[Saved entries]
(* ===== verification/RefCount.v ===== *)
(** * Intrusive reference counts

    The classes [Store], [FileHandle], [Chunk], [AppendRequest] of [src/manusya/] and
    [Container], [Rsm], [Op] of [src/deva/], [Store] of [src/common/] carry their own counter, which
    [boost::intrusive_ptr] drives through the overloads of [intrusive_ptr_add_ref] and
    [intrusive_ptr_release]; four of the counters that matter between threads are
    [std::atomic<int>], two are a plain [int]. The model has a heap of such objects with their
    pointer members, the pointer variables in scope, and the operations of the smart pointer.
    Releasing the last reference deletes the object, which releases its members. The second
    part looks at counters that several threads decrement without a lock. *)
From S2P Require Import Prelude.
Set Default Goal Selector "!".
Local Open Scope Z_scope.

Module RefCount.

(** ** Counters *)
Definition int_max : Z := 2 ^ 31 - 1.

(** [std::atomic<int>] wraps around; overflow of an [int] is undefined. *)
Definition i32 (z : Z) : Z := (z + 2 ^ 31) mod 2 ^ 32 - 2 ^ 31.
Definition fetch_add (n : Z) : Prog Z Z := c ← get; put (i32 (c + n));; mret c.
Definition fetch_sub (n : Z) : Prog Z Z := c ← get; put (i32 (c - n));; mret c.
Definition pre_increment : Prog Z Z :=
  c ← get; if c <? int_max then put (c + 1);; mret (c + 1) else abort.
Definition pre_decrement : Prog Z Z :=
  c ← get; if - 2 ^ 31 <? c then put (c - 1);; mret (c - 1) else abort.

(** The overloads; a release says whether the object is to be deleted. *)
Definition store_add_ref : Prog Z unit := _ ← fetch_add 1; mret tt.
Definition store_release : Prog Z bool := old ← fetch_sub 1; mret (old =? 1).
Definition file_handle_add_ref : Prog Z unit := _ ← pre_increment; mret tt.
Definition file_handle_release : Prog Z bool := c ← pre_decrement; mret (c =? 0).
Definition chunk_add_ref : Prog Z unit := _ ← fetch_add 1; mret tt.
Definition chunk_release : Prog Z bool := old ← fetch_sub 1; mret (old =? 1).
Definition request_add_ref : Prog Z unit := _ ← pre_increment; mret tt.
Definition request_release : Prog Z bool := c ← pre_decrement; mret (c =? 0).
Definition container_add_ref : Prog Z unit := _ ← fetch_add 1; mret tt.
Definition container_release : Prog Z bool := old ← fetch_sub 1; mret (old =? 1).
Definition rsm_add_ref : Prog Z unit := _ ← fetch_add 1; mret tt.
Definition rsm_release : Prog Z bool := old ← fetch_sub 1; mret (old =? 1).
Definition op_add_ref : Prog Z unit := _ ← fetch_add 1; mret tt.
Definition op_release : Prog Z bool := old ← fetch_sub 1; mret (old =? 1).

(** [common::Store]; its counter has no initializer, and the default constructor of an atomic makes
    it zero. *)
Definition kv_store_add_ref : Prog Z unit := _ ← fetch_add 1; mret tt.
Definition kv_store_release : Prog Z bool := old ← fetch_sub 1; mret (old =? 1).

Inductive Kind := KStore | KFileHandle | KChunk | KAppendRequest | KContainer | KRsm | KOp | KKvStore.
#[export] Instance Kind_eq_dec : EqDecision Kind.
Proof. solve_decision. Defined.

### Requirement
Repeat exactly the lines of the records from the one containing "(** [common::Store]; its" to the last, and include no line outside that stretch.

### Result below
(** [common::Store]; its counter has no initializer, and the default constructor of an atomic makes
    it zero. *)
Definition kv_store_add_ref : Prog Z unit := _ ← fetch_add 1; mret tt.
Definition kv_store_release : Prog Z bool := old ← fetch_sub 1; mret (old =? 1).

Inductive Kind := KStore | KFileHandle | KChunk | KAppendRequest | KContainer | KRsm | KOp | KKvStore.
#[export] Instance Kind_eq_dec : EqDecision Kind.
Proof. solve_decision. Defined.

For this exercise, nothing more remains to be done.